- [TASK OBJECTIVE]:
Exact reproduction is needed for the lines from the one with "w !! a1 = Some" to the end of the listing below, and for no other lines.

- [SUPPLIED INFORMATION]:
(* ===== verification/BioTheorems.v ===== *)
(** * BoringSSL: what BIO pairs promise

    Creation, any interleaving of calls, delivery of messages, and release. *)
From S2P Require Import Prelude CBuf BioPair BioSpec.

(** ** Sequences of calls *)

Inductive call : Type :=
| CallRead (e : bool) (out : list Z)
| CallWrite (e : bool) (data : list Z)
| CallCtrl (e : bool) (cmd num : Z).

Definition call_ok (c : call) : Prop :=
  match c with
  | CallRead _ out => Z.of_nat (length out) <= INT_MAX
  | CallWrite _ data => Z.of_nat (length data) <= INT_MAX
  | CallCtrl _ cmd _ => cmd <> BIO_CTRL_SET_CLOSE
  end.

(** The return value and what is in the destination of a read. *)
Definition do_call (w : bios) (addr : bool -> Z) (c : call) : option (Z * list Z * bios) :=
  match c with
  | CallRead e out =>
      r ← BIO_read w (Some (addr e)) (Some out) (Z.of_nat (length out));
      let '(ret, buf, w) := r in buf ← buf; Some (ret, buf, w)
  | CallWrite e data => r ← BIO_write w (Some (addr e)) (Some data) (Z.of_nat (length data)); Some (r.1, [], r.2)
  | CallCtrl e cmd num => r ← BIO_ctrl w (Some (addr e)) cmd num (Some (addr (negb e))); Some (r.1, [], r.2)
  end.

Fixpoint do_calls (w : bios) (addr : bool -> Z) (cs : list call) : option (list (Z * list Z) * bios) :=
  match cs with
  | [] => Some ([], w)
  | c :: cs' => r ← do_call w addr c; q ← do_calls r.2 addr cs'; Some (r.1 :: q.1, q.2)
  end.

(** The same on two queues. *)
Definition spec_call (st : bool -> side) (c : call) : Z * list Z * (bool -> side) :=
  match c with
  | CallRead e out => read_spec st e out
  | CallWrite e data => let r := write_spec st e data in (r.1, [], r.2)
  | CallCtrl e cmd _ => let r := ctrl_spec st e cmd in (r.1, [], r.2)
  end.

Fixpoint spec_calls (st : bool -> side) (cs : list call) : list (Z * list Z) * (bool -> side) :=
  match cs with
  | [] => ([], st)
  | c :: cs' => let r := spec_call st c in let q := spec_calls r.2 cs' in (r.1 :: q.1, q.2)
  end.

Lemma call_sim w addr st c : pair_ok w addr st -> call_ok c ->
  exists w', do_call w addr c = Some ((spec_call st c).1, w') /\ pair_ok w' addr (spec_call st c).2.
Proof.
  intros Hok Hc. destruct c as [e out|e data|e cmd num]; cbn [do_call spec_call call_ok] in *.
  - destruct (read_sim w addr st e out Hok Hc) as (w' & E & H). exists w'. rewrite E. destruct (read_spec st e out) as [[r o] st']. done.
  - destruct (write_sim w addr st e data Hok Hc) as (w' & E & H). exists w'. by rewrite E.
  - destruct (ctrl_sim w addr st e cmd num Hok Hc) as (w' & E & H). exists w'. by rewrite E.
Qed.

(** C38. Reads, writes and control calls on both ends of a pair, in any order, are
    defined and return what two bounded queues return: bytes come out in the
    order they went in, nothing is lost or invented, and the retry flags, the
    counters and the pending read request are those of the queues. *)
Theorem bio_pair_refines_queues w addr st cs : pair_ok w addr st -> Forall call_ok cs ->
  exists w', do_calls w addr cs = Some ((spec_calls st cs).1, w') /\ pair_ok w' addr (spec_calls st cs).2.
Proof.
  revert w st. induction cs as [|c cs IH]; intros w st Hok Hcs; [by exists w|]. apply Forall_cons in Hcs as [Hc Hcs].
  destruct (call_sim w addr st c Hok Hc) as (w1 & E1 & H1). destruct (IH w1 _ H1 Hcs) as (w2 & E2 & H2).
  exists w2. cbn [do_calls spec_calls]. rewrite E1. cbn [mbind option_bind snd]. by rewrite E2.
Qed.

(** ** A new pair *)

Definition default_size (l : Z) : Z := if l =? 0 then 17 * 1024 else l.
Definition new_side (l : Z) : side := mk_side [] (default_size l) false 0 0 1 0 0.

(** Both ends, at the addresses [a1] and [a2]. *)
Definition at_ends {A} (x1 x2 : A) (e : bool) : A := if e then x1 else x2.

Lemma free_single w a b h : w !! a = Some b -> references b = 1 -> next_bio b = None -> bptr b = Some h -> peer h = None ->
  BIO_free w (Some a) = Some (1, delete a w).
Proof.
  intros Ea Hr Hn Hp Hpe. unfold BIO_free. cbn [BIO_free_loop]. rewrite Ea. cbn [mbind option_bind]. rewrite Hr. cbn [CRYPTO_refcount_dec_and_test_zero Z.eqb Pos.eqb mbind option_bind fst snd Z.sub Z.add Z.opp Z.pos_sub negb].
  rewrite (put_eq _ _ (with_references 0 b)) by (by look). cbn [mbind option_bind]. unfold bio_free. rewrite (half_eq _ _ (with_next None (with_references 0 b))) by (by look).
  change (bptr (with_next None (with_references 0 b))) with (bptr b). rewrite Hp. cbn [mbind option_bind]. rewrite Hpe, Hn. cbn [mbind option_bind].
  destruct (size (dom w)); cbn [BIO_free_loop]; do 2 f_equal; apply map_eq; intros i; (destruct (decide (i = a)) as [->|Hi]; [by rewrite !lookup_delete_eq|]);
    rewrite !lookup_delete_ne by congruence; by look.
Qed.

Definition fresh_half : bio_bio := mk_bio_bio None 0 0 0 (17 * 1024) None 0.
Definition fresh_bio (h : bio_bio) : bio := mk_bio 0 1 0 0 1 (Some h) None 0 0.

Lemma new_cases ok okp : BIO_new ok okp = if ok && okp then Some (fresh_bio fresh_half) else None.
Proof. by destruct ok, okp. Qed.

Lemma make_buf_fresh l malloc :
  make_buf fresh_half l malloc =
    match malloc (default_size l) with
    | Some b => (Some (mk_bio_bio None 0 0 0 (default_size l) (Some b) 0), mk_bio_bio None 0 0 0 (default_size l) None 0)
    | None => (None, mk_bio_bio None 0 0 0 (default_size l) None 0)
    end.
Proof. unfold make_buf, default_size, fresh_half. cbn [bbuf with_size bsize]. destruct (l =? 0); cbn [negb bsize with_size]; by destruct (malloc _). Qed.

Lemma delete_fresh (w : bios) a b : w !! a = None -> delete a (<[a := b]> w) = w.
Proof.
  intros E. apply map_eq. intros i. destruct (decide (i = a)) as [->|Hi]; [by rewrite lookup_delete_eq|]. rewrite lookup_delete_ne by congruence. by look.
Qed.

(** A new BIO whose half is not connected. *)
Definition lone (b : bio) : Prop :=
  references b = 1 /\ next_bio b = None /\ exists h, bptr b = Some h /\ peer h = None.

(** Releasing two BIOs that are not connected. *)
Lemma free_two (w w1 : bios) a1 a2 b1 b2 : w !! a1 = None -> w !! a2 = None -> a1 <> a2 -> w1 !! a1 = Some b1 -> w1 !! a2 = Some b2 -> lone b1 -> lone b2 ->
  (forall a, a <> a1 -> a <> a2 -> w1 !! a = w !! a) ->
  (r ← BIO_free w1 (Some a1); r ← BIO_free r.2 (Some a2); Some (0, @None Z, @None Z, r.2)) = Some (0, None, None, w).
Proof.
  intros E1 E2 Hne F1 F2 (R1 & N1 & h1 & P1 & Q1) (R2 & N2 & h2 & P2 & Q2) Hw. rewrite (free_single _ a1 b1 h1) by done. cbn [mbind option_bind snd].
  rewrite (free_single _ a2 b2 h2); [|rewrite lookup_delete_ne by done; by look|done..]. cbn [mbind option_bind snd]. do 2 f_equal.
  apply map_eq. intros i. destruct (decide (i = a2)) as [->|H2]; [by rewrite lookup_delete_eq|]. rewrite lookup_delete_ne by congruence.
  destruct (decide (i = a1)) as [->|H1]; [by rewrite lookup_delete_eq|]. rewrite lookup_delete_ne by congruence. by apply Hw.
Qed.

Lemma half_ring l b : 0 <= l < 2 ^ 62 -> Z.of_nat (length b) = default_size l -> forall p, ring (mk_bio_bio p 0 0 0 (default_size l) (Some b) 0) [].
Proof.
  intros Hl Hb p. unfold default_size in *. assert (0 < (if l =? 0 then 17 * 1024 else l) < 2 ^ 62) by (destruct (l =? 0) eqn:E; [lia|apply Z.eqb_neq in E; lia]).
  constructor; cbn; [lia|lia|done|lia|]. exists b. split; [done|]. split; [done|apply layout_empty].
Qed.

Lemma pair_connected (w : bios) a1 a2 l1 l2 b1 b2 : a1 <> a2 -> 0 <= l1 < 2 ^ 62 -> 0 <= l2 < 2 ^ 62 ->
  Z.of_nat (length b1) = default_size l1 -> Z.of_nat (length b2) = default_size l2 ->
  w !! a1 = Some (with_init 1 (fresh_bio (mk_bio_bio (Some a2) 0 0 0 (default_size l1) (Some b1) 0))) ->
  w !! a2 = Some (with_init 1 (fresh_bio (mk_bio_bio (Some a1) 0 0 0 (default_size l2) (Some b2) 0))) ->
  pair_ok w (at_ends a1 a2) (at_ends (new_side l1) (new_side l2)).
Proof.
  intros Hne Hl1 Hl2 Hb1 Hb2 E1 E2. pose proof (half_ring l1 b1 Hl1 Hb1 (Some a2)) as R1. pose proof (half_ring l2 b2 Hl2 Hb2 (Some a1)) as R2.
  split; [done|]. intros e. destruct e; cbn [at_ends negb]; eexists; (split; [done|]); unfold side_ok; cbn; (split_and!; try done; eexists; (split; [done|]); cbn; split_and!; try done);
    [destruct R1 as [? _ _ _ _]|destruct R2 as [? _ _ _ _]]; cbn in *; lia.
Qed.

- [ANSWER BOX]:
  w !! a1 = Some (with_init 1 (fresh_bio (mk_bio_bio (Some a2) 0 0 0 (default_size l1) (Some b1) 0))) ->
  w !! a2 = Some (with_init 1 (fresh_bio (mk_bio_bio (Some a1) 0 0 0 (default_size l2) (Some b2) 0))) ->
  pair_ok w (at_ends a1 a2) (at_ends (new_side l1) (new_side l2)).
Proof.
  intros Hne Hl1 Hl2 Hb1 Hb2 E1 E2. pose proof (half_ring l1 b1 Hl1 Hb1 (Some a2)) as R1. pose proof (half_ring l2 b2 Hl2 Hb2 (Some a1)) as R2.
  split; [done|]. intros e. destruct e; cbn [at_ends negb]; eexists; (split; [done|]); unfold side_ok; cbn; (split_and!; try done; eexists; (split; [done|]); cbn; split_and!; try done);
    [destruct R1 as [? _ _ _ _]|destruct R2 as [? _ _ _ _]]; cbn in *; lia.
Qed.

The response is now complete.